When entering into negotiations for the leasing of commercial real estate, due diligence often centers on the premises and the inspection of the same by the prospective tenant. However, the landlord has an interest of due diligence of its own: investigation of the financial and legal viability of the prospective tenant. There are a few tools that the can be used by the landlord to verify the good standing and business legitimacy of the future tenant.
A. State Corporation Commission
Once the landlord knows the name of the entity that will be leasing the premises at issue, one of the first and most basic forms of due diligence is a check of the records of the Virginia State Corporation Commission. Even some seasoned corporate attorneys do not take full advantage of the online and telephonic resources provided by the SCC at no charge to the inquirer. The existence and status of an entity can be found online at www.scc.virginia.gov. This site will inform a party of the existence of an entity, its status as a valid entity, its registered agent and directors (if a corporation).
As a means of further due diligence, copies of the entity’s organic document (articles of organization or articles of incorporation, as applicable) as well as a Certificate of Fact can be ordered at a minimal cost.
B. Financial Statements
As a more candid and telling means of due diligence, the landlord can simply require copies of the prospective tenant’s recent financial statements in the period of due diligence among the parties. It is prudent for the landlord’s counsel to turn the statements over to the landlord’s accountants or financial experts to analyze the statements to determine the tenant’s financial viability.
C. Lien Search
Another means of due diligence at the fingertips of the landlord is a search of public records for judgments and liens against the prospective tenant. In addition to entity searches, the State Corporation Commission will provide information on financing statements recorded with the SCC against the tenant. Additionally, a search of a particular county’s circuit court land records will reveal any judgments that have been docketed against the tenant in that particular county.

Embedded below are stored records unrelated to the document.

(** What decides the value of [v], when [prompted] are the values prompted for its key. *)
Definition decided (v : types_Variable) (scope : VariableResolutionScope)
    (prompted : list VariablePromptedValue) (r : ResolvedVariable) : Prop :=
  (exists q, q ∈ prompted /\ TrimSpace (pv_Key q) = TrimSpace (v_Key v)
     /\ carries v r SourcePrompted (pv_Value q) (pv_ReferenceID q) (pv_ReferenceName q))
  \/ ((forall q, q ∈ prompted -> TrimSpace (pv_Key q) <> TrimSpace (v_Key v))
      /\ ((exists sv source, sv ∈ v_ScopedValues v /\ applies scope sv = true
             /\ Source (sv_Scope sv) = Some (source, scope_rank (sv_Scope sv))
             /\ carries v r source (sv_Value sv) (sv_ReferenceID sv) (sv_ReferenceName sv)
             /\ forall other, other ∈ v_ScopedValues v -> applies scope other = true ->
                  other = sv \/ precedes sv other)
          \/ ((forall sv, sv ∈ v_ScopedValues v -> applies scope sv = false)
              /\ if hasResolutionDefault v
                 then carries v r SourceDefault (v_DefaultValue v) (v_ReferenceID v) (v_ReferenceName v)
                 else rv_Status r = VariableResolutionStatusUnresolved /\ rv_Source r = SourceUnresolved
                      /\ rv_Value r = None /\ rv_ReferenceID r = "" /\ rv_Redacted r = false))).

(** The trace names the selected candidate first and only it as selected. *)
Definition traced (r : ResolvedVariable) : Prop :=
  exists e l, rv_Trace r = e :: l /\ te_Selected e = true /\ te_Source e = rv_Source r
    /\ Forall (λ e, te_Selected e = false) l.

Lemma resolve_traced v scope p : traced (resolveVariable v scope p).
Proof.
  unfold traced, resolveVariable. destruct (stable_sort _ _) as [|c l] eqn:E; simpl; do 2 eexists;
    split_and!; try reflexivity; [by constructor|].
  apply Forall_forall. intros e (i & c' & -> & _)%elem_of_lookup_imap_1. done.
Qed.

Lemma resolve_decided_scoped v scope :
  normalized v ->
  (exists sv source, sv ∈ v_ScopedValues v /\ applies scope sv = true
     /\ Source (sv_Scope sv) = Some (source, scope_rank (sv_Scope sv))
     /\ carries v (resolveVariable v scope None) source (sv_Value sv) (sv_ReferenceID sv) (sv_ReferenceName sv)
     /\ forall other, other ∈ v_ScopedValues v -> applies scope other = true ->
          other = sv \/ precedes sv other)
  \/ ((forall sv, sv ∈ v_ScopedValues v -> applies scope sv = false)
      /\ if hasResolutionDefault v
         then carries v (resolveVariable v scope None) SourceDefault (v_DefaultValue v)
                (v_ReferenceID v) (v_ReferenceName v)
         else rv_Status (resolveVariable v scope None) = VariableResolutionStatusUnresolved
              /\ rv_Source (resolveVariable v scope None) = SourceUnresolved
              /\ rv_Value (resolveVariable v scope None) = None
              /\ rv_ReferenceID (resolveVariable v scope None) = ""
              /\ rv_Redacted (resolveVariable v scope None) = false).
Proof.
  intros Hv. destruct (stable_sort candidate_less (candidates v scope None)) as [|c l] eqn:E.
  { right. assert (candidates v scope None = []) as Hnil.
    { apply Permutation_nil_r. by rewrite <- E, stable_sort_perm. }
    split.
    - intros sv Hsv. destruct (applies scope sv) eqn:Ha; [|done].
      assert (cand_of sv ∈ candidates v scope None) as Hin; [|rewrite Hnil in Hin; set_solver].
      apply elem_of_candidates. right. left. by exists sv.
    - destruct (hasResolutionDefault v) eqn:Hd.
      + assert (default_candidate v ∈ candidates v scope None) as Hin; [|rewrite Hnil in Hin; set_solver].
        apply elem_of_candidates. by do 2 right.
      + unfold resolveVariable. by rewrite E. }
  apply resolve_selected in E as Hc. apply stable_sort_head in E as [Hin Hmin]; [|apply _].
  assert (forall y, y ∈ candidates v scope None -> (cd_rank c <= cd_rank y)%Z) as Hrank.
  { intros y [->|H]%Hmin; [lia|]. unfold candidate_less, less_then in H.
    destruct (Z.eqb_spec (cd_rank y) (cd_rank c)); to_prop; lia. }
  apply elem_of_candidates in Hin as [(q & ? & _)|[(sv & Hsv & Ha & ->)|[Hd ->]]]; [done|left|right].
  - destruct (applies_shape _ _ Ha) as (sh & _ & _ & Hs & Hr & _).
    exists sv, (shape_source sh). rewrite <- Hr in Hs. split_and!; try done.
    { simpl in Hc. by rewrite Hs in Hc. }
    intros other Ho Hao. destruct (Hmin (cand_of other)) as [E|E].
    { apply elem_of_candidates. right. left. by exists other. }
    + left. apply (NoDup_fmap_elem (λ sv, Key (sv_Scope sv)) (v_ScopedValues v));
        [apply Hv|done..|]. by injection E as _ _ _ ->.
    + by eapply not_after_precedes.
  - split; [|by rewrite Hd]. intros sv Hsv. destruct (applies scope sv) eqn:Ha; [|done].
    pose proof (applies_rank _ _ Ha) as Hr.
    assert (cand_of sv ∈ candidates v scope None) as Hin.
    { apply elem_of_candidates. right. left. by exists sv. }
    apply Hrank in Hin. simpl in Hin. lia.
Qed.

In the event a question of business legitimacy arises concerning the tenant, the landlord can seek to bolster its financial position by requiring one or more businesses or individuals to guarantee the performance of the lease and the payments thereunder. When a landlord is considering a prospective tenant for its premises, the landlord may discover that the tenant has an unstable or even nonexistent financial history. In some cases, the prospective tenant is simply a shell entity for the sole purpose of leasing the premises from the landlord.
Regardless of the reasons for a lack of financial legitimacy, the landlord may be left with little assets to attach in the event of the tenant’s failure or refusal to perform under the terms of the lease agreement. Therefore, the landlord would be justified in insisting upon a guaranty of the lease either by the parent company or the entity’s principals.
To the contrary, in the event the prospective tenant is able to establish a strong financial history with significant assets, a landlord’s counsel will find it hard to negotiate or even require such a guaranty of the lease. Like all other phases of the negotiations, the tenant may even be willing to compromise on other aspects of the lease to avoid the use of a guaranty. More commonly, if the tenant is willing or able to increase the amount of the security deposit, the landlord may be satisfied with the additional financial security in the event of non-performance by the tenant.